Look for "between is what" in the entries below. Write out that line and all later lines exactly, ending with the final one.

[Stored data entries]
★ ★ ★ ★

(* ===== verification/EngineIo.v ===== *)
(** * The engine's traffic

    Models the inbound path of [src/bingle_core/src/engine/mod.rs]
    ([install_dtls_handler], [route_incoming], [record_peer_refusal]), the requests
    waiting for a response, [send_to_peer], the router's shared fields
    ([Router::route_with_network] of [messages/router.rs]) and the connection a
    mutex reply is sent over ([relay_init_mutex.rs]).

    A message that is not a response is handled by a thread of its own: [receive]
    leaves it in [threads], [run_thread] runs it.  The router's fields, which
    [receive] overwrites, are read by the threads when they run; what happens
    between is what other threads do.  Payloads stand for their JSON form; a byte
    string that is not JSON is not modelled. *)
From S2P Require Import Prelude NetAddr Turn Mutex Advert Ddb RelayCache RelayUpdater.
From S2P Require Import Messages Handlers.

Local Open Scope Z_scope.

Definition REFUSAL_UNAUTHENTICATED : string := "unauthenticated".

(** In milliseconds. *)
Definition SEND_FAIL_BACKOFF : Z := 30000.

Record ConnectionEntry : Type := MkConnection {
  last_seen : Z;
  peer_id : option string
}.

Record EndpointStatus : Type := MkStatusEntry {
  last_checked_timestamp : Z;
  is_working : bool
}.

Record ResponseWait : Type := MkWait {
  wait_responded : bool;
  wait_response : option payload
}.

#[export] Instance InetSocketAddress_countable : Countable InetSocketAddress.
Proof.
  apply (inj_countable' (fun a => (host a, inet_port a)) (fun p => MkInet p.1 p.2)). by intros [].
Defined.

★ ★ ★ ★

● ANSWER FOR THIS EXERCISE:
    between is what other threads do.  Payloads stand for their JSON form; a byte
    string that is not JSON is not modelled. *)
From S2P Require Import Prelude NetAddr Turn Mutex Advert Ddb RelayCache RelayUpdater.
From S2P Require Import Messages Handlers.

Local Open Scope Z_scope.

Definition REFUSAL_UNAUTHENTICATED : string := "unauthenticated".

(** In milliseconds. *)
Definition SEND_FAIL_BACKOFF : Z := 30000.

Record ConnectionEntry : Type := MkConnection {
  last_seen : Z;
  peer_id : option string
}.

Record EndpointStatus : Type := MkStatusEntry {
  last_checked_timestamp : Z;
  is_working : bool
}.

Record ResponseWait : Type := MkWait {
  wait_responded : bool;
  wait_response : option payload
}.

#[export] Instance InetSocketAddress_countable : Countable InetSocketAddress.
Proof.
  apply (inj_countable' (fun a => (host a, inet_port a)) (fun p => MkInet p.1 p.2)). by intros [].
Defined.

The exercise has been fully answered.